- _Aim of the exercise_: In the listing below, find the line containing "txn_inv r0 h0 k (fst w) ->" and the line containing "s_req_head s1 = (h0". Repeat exactly those two lines and every line between them, nothing more.
Start of Data for processing
(** What one call does to a transaction in progress: it goes on, with
    nothing or one more transmission of the same frame on the wire, or it
    ends with exactly one call of the callback. *)
Lemma txn_step (o : op) (w : @world B) (k : nat) :
  txn_inv r0 h0 k (fst w) ->
  let r := apply_op bus_tx bus_rx o w in
  let s := fst w in
  let s1 := fst (fst r) in
  let stop := is_task o && rdm_state_eqb (s_state s1) SM_IDLE in
  (stop = false /\
   ((snd r = [] /\ txn_inv r0 h0 k s1) \/
    (snd r = [EvBusSend (req_frame r0)] /\ txn_inv r0 h0 (S k) s1)) /\
   txn_budget s1 <= txn_budget s /\
   (wait_expired o s = true -> txn_budget s1 + 1 <= txn_budget s)) \/
  (stop = true /\ (1 <= k <= 3)%nat /\
   s_req_head s1 = (h0 + 1) mod RDM_REQUEST_BUFFER_SIZE /\
   ((snd r = [failure_sentinel r0] /\ k = 3%nat /\ wait_invalid o s = true) \/
    (exists R, snd r = [R] /\ is_valid_report r0 R /\
               wait_invalid o s = false))).
Proof.
  destruct w as [s bus]. cbn [fst]. intros Hinv. cbv zeta.
  pose proof (apply_op_wf bus_tx bus_rx o (s, bus) (proj1 Hinv)) as Hwf1.
  cbn [fst] in Hwf1.
  destruct Hinv as (Hwf & Hcb & Hh & Hr0 & Hpos & Hst).
  destruct o as [bytes | data len ip port | | | | now later].
  - (* interrupt *)
    left. cbn [apply_op fst snd is_task andb] in *.
    split; [reflexivity|]. split; [|split; [|discriminate]].
    + left. split; [reflexivity|].
      unfold txn_inv. split; [exact Hwf1|].
      unfold uart1_irq_handler, head_req in *. proj_simpl. tauto.
    + unfold txn_budget, uart1_irq_handler. proj_simpl. lia.
  - (* enqueue *)
    left. cbn [apply_op fst snd is_task andb] in *.
    destruct (enqueue_keeps_head data len ip port s (proj1 Hwf) Hpos)
      as (E1 & E2 & E3 & E4 & E5 & E6).
    split; [reflexivity|]. split; [|split; [|discriminate]].
    + left. split; [reflexivity|].
      unfold txn_inv. rewrite E1, E2, E4, E5, E6. tauto.
    + unfold txn_budget. rewrite E4, E5. lia.
  - (* get_tod *)
    left. cbn [apply_op fst snd is_task andb] in *.
    split; [reflexivity|]. split; [|split; [|discriminate]].
    + left. split; [reflexivity|].
      unfold txn_inv. split; [exact Hwf1|].
      unfold rdm_get_tod, head_req in *. proj_simpl. tauto.
    + unfold txn_budget, rdm_get_tod. proj_simpl. lia.
  - (* flush_tod *)
    left. cbn [apply_op fst snd is_task andb] in *.
    split; [reflexivity|]. split; [|split; [|discriminate]].
    + left. split; [reflexivity|].
      unfold txn_inv. split; [exact Hwf1|].
      unfold rdm_flush_tod, head_req in *. proj_simpl. tauto.
    + unfold txn_budget, rdm_flush_tod. proj_simpl. lia.
  - (* tod_changed *)
    left. cbn [apply_op fst snd is_task andb] in *.
    split; [reflexivity|]. split; [|split; [|discriminate]].
    + left. split; [reflexivity|]. unfold txn_inv. tauto.
    + lia.
  - (* rdm_task *)
    cbn [apply_op is_task andb] in *.
    destruct Hwf as (Hq & Hrx & Hr & Ht & Hx).
    destruct (state_cases (s_state s)) as [Hs | [Hs | [Hs | Hs]]].
    + (* idle: the transaction starts *)
      rewrite Hs in Hst. subst k.
      rewrite task_idle_start in * by assumption. cbn [fst snd] in *.
      left. split; [reflexivity|]. split; [|split].
      * right. rewrite Hr0. split; [reflexivity|].
        unfold txn_inv. split; [exact Hwf1|].
        unfold start_wait, after_send, head_req in *. proj_simpl.
        repeat split; try assumption; reflexivity.
      * unfold txn_budget, start_wait. proj_simpl. rewrite Hs.
        unfold RDM_RETRY_COUNT. lia.
      * unfold wait_expired. rewrite Hs. discriminate.
    + (* sending *)
      rewrite Hs in Hst.
      assert (Hx' : s_active_idx s = s_req_head s /\ 0 < s_req_count s /\
                    0 <= s_retry s <= RDM_RETRY_COUNT)
        by (apply Hx; unfold in_flight; rewrite Hs; reflexivity).
      destruct Hx' as (Ha & _ & Hret).
      rewrite task_sending in * by assumption. cbn [fst snd] in *.
      left. split; [reflexivity|]. split; [|split].
      * right. unfold active_req. rewrite Ha in *. fold (head_req s).
        rewrite Hr0. split; [reflexivity|].
        unfold txn_inv. split; [exact Hwf1|].
        unfold start_wait, after_send, head_req in *. proj_simpl.
        repeat split; try assumption. lia.
      * unfold txn_budget, start_wait. proj_simpl. rewrite Hs. lia.
      * unfold wait_expired. rewrite Hs. discriminate.
    + (* waiting *)
      rewrite Hs in Hst.
      assert (Hx' : s_active_idx s = s_req_head s /\ 0 < s_req_count s /\
                    0 <= s_retry s <= RDM_RETRY_COUNT)
        by (apply Hx; unfold in_flight; rewrite Hs; reflexivity).
      destruct Hx' as (Ha & _ & Hret).
      unfold wait_invalid, wait_expired. rewrite Hs.
      cbn [rdm_state_eqb andb].
      rewrite task_waiting in * by assumption. cbv zeta in *.
      destruct (collect_response_shape s) as (rr & buf & len & Heq & _ & Hr').
      specialize (Hr' Hr). rewrite Heq in *. clear Heq.
      unfold resp_wf in Hr'. proj_simpl.
      destruct Hr' as (Hbl & Hbo & Hbn).
      destruct (rdm_validate_response buf len) eqn:Hv; cbn [orb negb andb] in *.
      * (* a valid response *)
        right. cbn [fst snd] in *. split; [reflexivity|].
        split; [unfold RDM_RETRY_COUNT in *; lia|]. split.
        { unfold finish_txn. proj_simpl. rewrite Hh.
          destruct Hq as (_ & Hhd & _). rewrite <- Hh in *. ring_arith. }
        right. eexists. split; [|split; [|reflexivity]].
        { unfold txn_response. proj_simpl. rewrite Hcb. reflexivity. }
        exists (firstn (Z.to_nat len) buf).
        assert (Hlen : Z.of_nat (length (firstn (Z.to_nat len) buf)) = len)
          by (rewrite length_take; unfold RDM_MAX_PACKET_SIZE in *; lia).
        rewrite Hlen. split.
        { unfold active_req. proj_simpl. rewrite Ha. fold (head_req s).
          now rewrite Hr0. }
        rewrite validate_take; [exact Hv | exact Hbo |].
        unfold RDM_MAX_PACKET_SIZE in *. lia.
      * destruct (RDM_RESPONSE_TIMEOUT_MS <=? u32 (later - s_timeout_start_ms s))
          eqn:Hexp.
        -- destruct (s_retry s <? RDM_RETRY_COUNT) eqn:Hre.
           ++ (* timeout, retry *)
              apply Z.ltb_lt in Hre. left. cbn [fst snd rdm_state_eqb] in *.
              split; [reflexivity|]. split; [|split].
              ** left. split; [reflexivity|].
                 unfold txn_inv. split; [exact Hwf1|].
                 unfold head_req in *. proj_simpl.
                 repeat split; try assumption.
                 unfold RDM_RETRY_COUNT in *. ring_arith.
              ** unfold txn_budget. proj_simpl. rewrite Hs.
                 unfold RDM_RETRY_COUNT in *. ring_arith.
              ** intros _. unfold txn_budget. proj_simpl. rewrite Hs.
                 unfold RDM_RETRY_COUNT in *. ring_arith.
           ++ (* timeout, retries exhausted *)
              apply Z.ltb_ge in Hre. right. cbn [fst snd] in *.
              split; [reflexivity|].
              unfold RDM_RETRY_COUNT in *.
              split; [lia|]. split.
              { unfold finish_txn. proj_simpl. rewrite Hh.
                destruct Hq as (_ & Hhd & _). rewrite <- Hh in *. ring_arith. }
              left. split; [|split; [lia | reflexivity]].
              unfold txn_response. proj_simpl. rewrite Hcb.
              unfold active_req. proj_simpl. rewrite Ha. fold (head_req s).
              now rewrite Hr0.
        -- (* still waiting *)
           left. cbn [fst snd] in *. proj_simpl. rewrite Hs.
           split; [reflexivity|]. split; [|split; [|discriminate]].
           ++ left. split; [reflexivity|].
              unfold txn_inv. split; [exact Hwf1|].
              unfold head_req in *. proj_simpl. rewrite Hs.
              repeat split; assumption.
           ++ unfold txn_budget. proj_simpl. lia.
    + (* states the machine never enters *)
      exfalso. destruct Hs as [Hs | [Hs | Hs]]; rewrite Hs in Hst; exact Hst.
Qed.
End of Data for processing
- _Exercise output_:
  txn_inv r0 h0 k (fst w) ->
  let r := apply_op bus_tx bus_rx o w in
  let s := fst w in
  let s1 := fst (fst r) in
  let stop := is_task o && rdm_state_eqb (s_state s1) SM_IDLE in
  (stop = false /\
   ((snd r = [] /\ txn_inv r0 h0 k s1) \/
    (snd r = [EvBusSend (req_frame r0)] /\ txn_inv r0 h0 (S k) s1)) /\
   txn_budget s1 <= txn_budget s /\
   (wait_expired o s = true -> txn_budget s1 + 1 <= txn_budget s)) \/
  (stop = true /\ (1 <= k <= 3)%nat /\
   s_req_head s1 = (h0 + 1) mod RDM_REQUEST_BUFFER_SIZE /\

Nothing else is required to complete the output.